### Task data

(** Head pose and gaze estimation (lines 336-408). *)
Definition headPoseEstimation (landmarks : list Landmark) (irisCenter : Point)
    (frameWidth : float) (now : Z) (result : DetectionResult)
    : Eng DetectionResult :=
  nose <- lift (js_get landmarks NOSE_TIP) ;;
  let headX := lm_x nose in
  let headY := lm_y nose in
  let result := assign_head_xy headX headY result in
  this <- get ;;
  match isCalibrated this, calibrationData this with
  | true, Some calibration =>
      let headXOffset := abs (headX - headCenterX calibration) in
      let headYOffset := abs (headY - headCenterY calibration) in
      result <-
        (if (headXOffset >? headTurnThreshold (config this))%float then
           l <- tiered headXOffset 0.1 0.2 head_turn "Mild Head Turn"
                  "Moderate Head Turn" "Severe Head Turn" 0.6 now ;;
           ret (assign_turn l result)
         else ret result) ;;
      result <-
        (if (abs headYOffset >? headTurnThreshold (config this))%float then
           if (headY <? headCenterY calibration)%float then
             l <- tiered (abs headYOffset) 0.08 0.15 head_turn
                    "Mild Looking Upward" "Moderate Looking Upward"
                    "Severe Looking Upward" 0.6 now ;;
             ret (assign_tilt l result)
           else
             l <- tiered (abs headYOffset) 0.07 0.12 head_droop
                    "Head drooping symptom" "Head drooping started"
                    "Head drooped" 0.7 now ;;
             ret (assign_droop l result)
         else ret result) ;;
      let gazeXNorm := (pt_x irisCenter / frameWidth)%float in
      let gazeOffset := abs (gazeXNorm - gazeCenter calibration) in
      let result := assign_gaze gazeXNorm gazeOffset result in
      if (gazeOffset >? gazeDeviationThreshold (config this))%float then
        let result := assign_lookingAway true result in
        tiered gazeOffset 0.1 0.2 gaze_deviation "Mild Gaze Deviation"
          "Moderate Gaze Deviation" "Severe Gaze Deviation" 0.6 now ;;;
        ret result
      else ret result
  | _, _ => ret result
  end.

(** [for (const hand of handResults) { ... }] with the result threaded
    through the iterations. *)
Fixpoint forEach_hand (body : HandDetectionResult -> DetectionResult -> Eng DetectionResult)
    (handResults : list HandDetectionResult) (result : DetectionResult)
    : Eng DetectionResult :=
  match handResults with
  | [] => ret result
  | hand :: rest =>
      result <- body hand result ;;
      forEach_hand body rest result
  end.

(** Hand detection and analysis (lines 410-432). *)
Definition handDetection (landmarks : list Landmark) (faceCenter : Point)
    (handResults : list HandDetectionResult) (frameWidth frameHeight : float)
    (now : Z) (result : DetectionResult) : Eng DetectionResult :=
  match handResults with
  | [] => ret result
  | _ :: _ =>
      result <-
        forEach_hand
          (fun hand result =>
             near <- lift (isHandNearEar landmarks (hand_landmarks hand)
                             frameWidth frameHeight) ;;
             result <-
               (if near : bool then
                  triggerAlert phone_usage moderate "Likely mobile call"
                    (Some 0.8%float) None now ;;;
                  ret (assign_nearEar result)
                else ret result) ;;
             this <- get ;;
             if isHandNearFace (config this) faceCenter (hand_landmarks hand)
                  frameWidth frameHeight then
               triggerAlert hand_near_face mild "Hand near the face"
                 (Some 0.7%float) None now ;;;
               ret (assign_nearFace result)
             else ret result)
          handResults result ;;
      if detectTexting handResults frameWidth frameHeight then
        triggerAlert texting severe "Possible texting observed"
          (Some 0.9%float) None now ;;;
        ret (assign_possibleTexting result)
      else ret result
  end.

Definition levelSeverity (l : Level) : Z :=
  match l with
  | lvl_severe => 3
  | lvl_moderate => 2
  | lvl_mild => 1
  | lvl_none => 0
  end.

Definition eyeClosureSeverity (result : DetectionResult) : Z :=
  match eye_severity (eyeClosure result) with
  | eye_alert => 2
  | eye_warning => 1
  | eye_normal => 0
  end.

(** Composite drowsiness assessment (lines 434-446). *)
Definition drowsinessAssessment (now : Z) (result : DetectionResult)
    : Eng DetectionResult :=
  let eyeClosureSeverity := eyeClosureSeverity result in
  let headDroopSeverity := levelSeverity (droop (headPose result)) in
  if (eyeClosureSeverity >=? 2)
     && ((headDroopSeverity >=? 1) || isYawning (mouth result)) then
    let result :=
      with_drowsiness
        {| level := lvl_severe;
           indicators := ["prolonged eye closure";
                          if headDroopSeverity >=? 1 then "head droop" else "yawning"]%string |}
        result in
    triggerAlert drowsiness severe "Severe DROWSINESS Observed"
      (Some 0.95%float) None now ;;;
    ret result
  else if (eyeClosureSeverity >=? 1)
          && ((headDroopSeverity >=? 1) || isYawning (mouth result)) then
    let result :=
      with_drowsiness
        {| level := lvl_moderate;
           indicators := ["eye closure";
                          if headDroopSeverity >=? 1 then "head droop" else "yawning"]%string |}
        result in
    triggerAlert drowsiness moderate "Moderate DROWSINESS Observed"
      (Some 0.85%float) None now ;;;
    ret result
  else ret result.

### What to produce
Set down exactly the lines from the one that contains "Definition drowsinessAssessment (now" to the final line above, both included, and nothing more.

### Completed task
Definition drowsinessAssessment (now : Z) (result : DetectionResult)
    : Eng DetectionResult :=
  let eyeClosureSeverity := eyeClosureSeverity result in
  let headDroopSeverity := levelSeverity (droop (headPose result)) in
  if (eyeClosureSeverity >=? 2)
     && ((headDroopSeverity >=? 1) || isYawning (mouth result)) then
    let result :=
      with_drowsiness
        {| level := lvl_severe;
           indicators := ["prolonged eye closure";
                          if headDroopSeverity >=? 1 then "head droop" else "yawning"]%string |}
        result in
    triggerAlert drowsiness severe "Severe DROWSINESS Observed"
      (Some 0.95%float) None now ;;;
    ret result
  else if (eyeClosureSeverity >=? 1)
          && ((headDroopSeverity >=? 1) || isYawning (mouth result)) then
    let result :=
      with_drowsiness
        {| level := lvl_moderate;
           indicators := ["eye closure";
                          if headDroopSeverity >=? 1 then "head droop" else "yawning"]%string |}
        result in
    triggerAlert drowsiness moderate "Moderate DROWSINESS Observed"
      (Some 0.85%float) None now ;;;
    ret result
  else ret result.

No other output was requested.